The front office changes, the players change, yet the ugliness stays the same, 27 years without a World Series and counting, the doom enveloping more than 50,000 folks at Chavez Ravine on Thursday in a familiar throat tightening that now feels like suffocating.

"Been standing here before," said Dodgers outfielder Carl Crawford, staring into space. "Same ending again."

In an eerie match of last season's crumble in St. Louis, the final score of the final loss was again 3-2, sending the players' rally towels crashing into the back of the Dodgers dugout, dropping Manager Don Mattingly's chin to his chest, and invoking a rare discouraging word from the guy who pays for it all.

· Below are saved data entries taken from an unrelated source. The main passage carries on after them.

(* ===== verification/Subscription.v ===== *)
(** * Creating subscriptions

    [crates/webpush-server/src/subscription.rs]: the operation shared by the
    WebSocket [register] message and the registration API, and the shapes of
    channel ids and application server keys. *)
From Stdlib Require Import Ascii.
From S2P Require Import Prelude RustStr External StoreTypes Store.

(** [enum Registered] *)
Inductive Registered : Type :=
| Created (sub : Subscription)
| Existing (sub : Subscription)
| Conflict.

(** [register] *)
Definition register {S} `{Store S} (uaid channel_id : string) (vapid : option Bytes)
  : SM S Registered :=
  o ← channel uaid channel_id;
  match o with
  | Some sub => if decide (sub_vapid sub = vapid) then mret (Existing sub) else mret Conflict
  | None => sub ← create_subscription uaid channel_id vapid; mret (Created sub)
  end.

(** The bytes of a UUID from position [i] on. *)
Fixpoint uuid_bytes (i : N) (s : string) : bool :=
  match s with
  | EmptyString => true
  | String b s =>
      (if (i =? 8)%N || (i =? 13)%N || (i =? 18)%N || (i =? 23)%N then char_is 45 b
       else is_ascii_hexdigit b) && uuid_bytes (i + 1) s
  end.

(** [channel_id] *)
Definition channel_id (s : string) : option string :=
  if (str_len s =? 36)%N && uuid_bytes 0 s then Some (to_ascii_lowercase s) else None.

(** [vapid_key] *)
Definition vapid_key `{Base64} `{P256} (s : string) : option Bytes :=
  key ← b64_decode (trim_end_matches (char_is 61) s);
  if decide (length key = 65) then
    match key with
    | x04 :: _ => match public_from_sec1 key with Some _ => Some key | None => None end
    | _ => None
    end
  else None.

(** ** Normalization *)
Lemma str_len_map f s : str_len (str_map f s) = str_len s.
Proof. unfold str_len. f_equal. induction s as [|c s IH]; cbn; [done|]. by rewrite IH. Qed.

Lemma lower_cases c :
  ascii_lower c = c \/ (between 65 90 c = true /\ code (ascii_lower c) = code c + 32)%N.
Proof.
  unfold ascii_lower. destruct (between 65 90 c) eqn:Hb; [|by left]. right. split; [done|].
  apply code_ascii. unfold between in Hb. apply andb_true_iff in Hb as [_ Hb%N.leb_le]. lia.
Qed.

Lemma lower_idempotent c : ascii_lower (ascii_lower c) = ascii_lower c.
Proof.
  destruct (lower_cases c) as [Heq|[Hb Hc]]; [by rewrite !Heq|].
  unfold ascii_lower at 1. destruct (between 65 90 (ascii_lower c)) eqn:Hl; [|done].
  unfold between in *. rewrite !andb_true_iff, !N.leb_le in *. lia.
Qed.

Lemma lower_hexdigit c : is_ascii_hexdigit (ascii_lower c) = is_ascii_hexdigit c.
Proof.
  destruct (lower_cases c) as [->|[Hb Hc]]; [done|].
  apply eq_true_iff_eq. unfold is_ascii_hexdigit, is_ascii_digit, between in *. rewrite Hc.
  rewrite !orb_true_iff, !andb_true_iff, !N.leb_le in *. lia.
Qed.

Lemma lower_char n c : (65 <= n <= 90 -> False)%N -> (97 <= n <= 122 -> False)%N ->
  char_is n (ascii_lower c) = char_is n c.
Proof.
  intros H1 H2. destruct (lower_cases c) as [->|[Hb Hc]]; [done|].
  apply eq_true_iff_eq. unfold char_is, between in *. rewrite Hc.
  rewrite !andb_true_iff, !N.leb_le in Hb. rewrite !N.eqb_eq. lia.
Qed.

Lemma uuid_bytes_lower i s : uuid_bytes i (to_ascii_lowercase s) = uuid_bytes i s.
Proof.
  revert i. induction s as [|c s IH]; intros i; [done|]. cbn. unfold to_ascii_lowercase in IH.
  rewrite IH. f_equal. case_ifs; [apply lower_char; lia|apply lower_hexdigit].
Qed.

Lemma lowercase_idempotent s : to_ascii_lowercase (to_ascii_lowercase s) = to_ascii_lowercase s.
Proof.
  unfold to_ascii_lowercase. induction s as [|c s IH]; [done|]. cbn. by rewrite lower_idempotent, IH.
Qed.

(** channel ids are compared without regard to case: two spellings have
    the same normal form exactly when both are UUIDs that agree up to case,
    and the normal form of a normal form is itself. *)
Theorem channel_id_normal s t c :
  channel_id s = Some c ->
  (channel_id t = Some c <-> eq_ignore_ascii_case s t = true) /\ channel_id c = Some c.
Proof.
  unfold channel_id, eq_ignore_ascii_case. rewrite bool_decide_eq_true.
  destruct (_ && _) eqn:Hs; [|done]. intros [= <-]. apply andb_true_iff in Hs as [Hl Hu]. split.
  - split.
    + destruct (_ && _); [|done]. by intros [= ->].
    + intros Heq. assert (str_len t = str_len s) as ->.
      { unfold to_ascii_lowercase in Heq. by rewrite <- (str_len_map ascii_lower t), <- Heq, str_len_map. }
      rewrite <- (uuid_bytes_lower 0 t), <- Heq, uuid_bytes_lower, Hl, Hu. done.
  - unfold to_ascii_lowercase at 1. rewrite str_len_map, uuid_bytes_lower, Hl, Hu. cbn.
    by rewrite lowercase_idempotent.
Qed.

Lemma channel_id_normal_witness :
  channel_id "D9B74644-4F97-46AA-B8FA-9393985CD6CD" = Some "d9b74644-4f97-46aa-b8fa-9393985cd6cd".
Proof.
  apply (channel_id_normal "d9b74644-4f97-46aa-b8fa-9393985cd6cd"
    "D9B74644-4F97-46AA-B8FA-9393985CD6CD"); vm_compute; reflexivity.
Defined.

"They let it go," said Mark Walter, the team's controlling owner, as he leaned against a clubhouse wall and sighed. "It's hard, it's very hard. We had their guys on the ropes."

Of all the awful sights Thursday, perhaps none was as compelling as the wincing Walter, especially considering he is the one who loosens the strings on a purse that has made the Dodgers baseball's richest team with a $300-million payroll.

Can we focus on that figure for a minute?

For $300 million, in the biggest game of the year, you would think the Dodgers could get more than two hits with 13 runners in scoring position. They could not. They had the Mets and scuffling Jacob deGrom within inches of the canvas in each of the first four innings, but let him up with bad strikeouts and hurried swings and unprofessional bats.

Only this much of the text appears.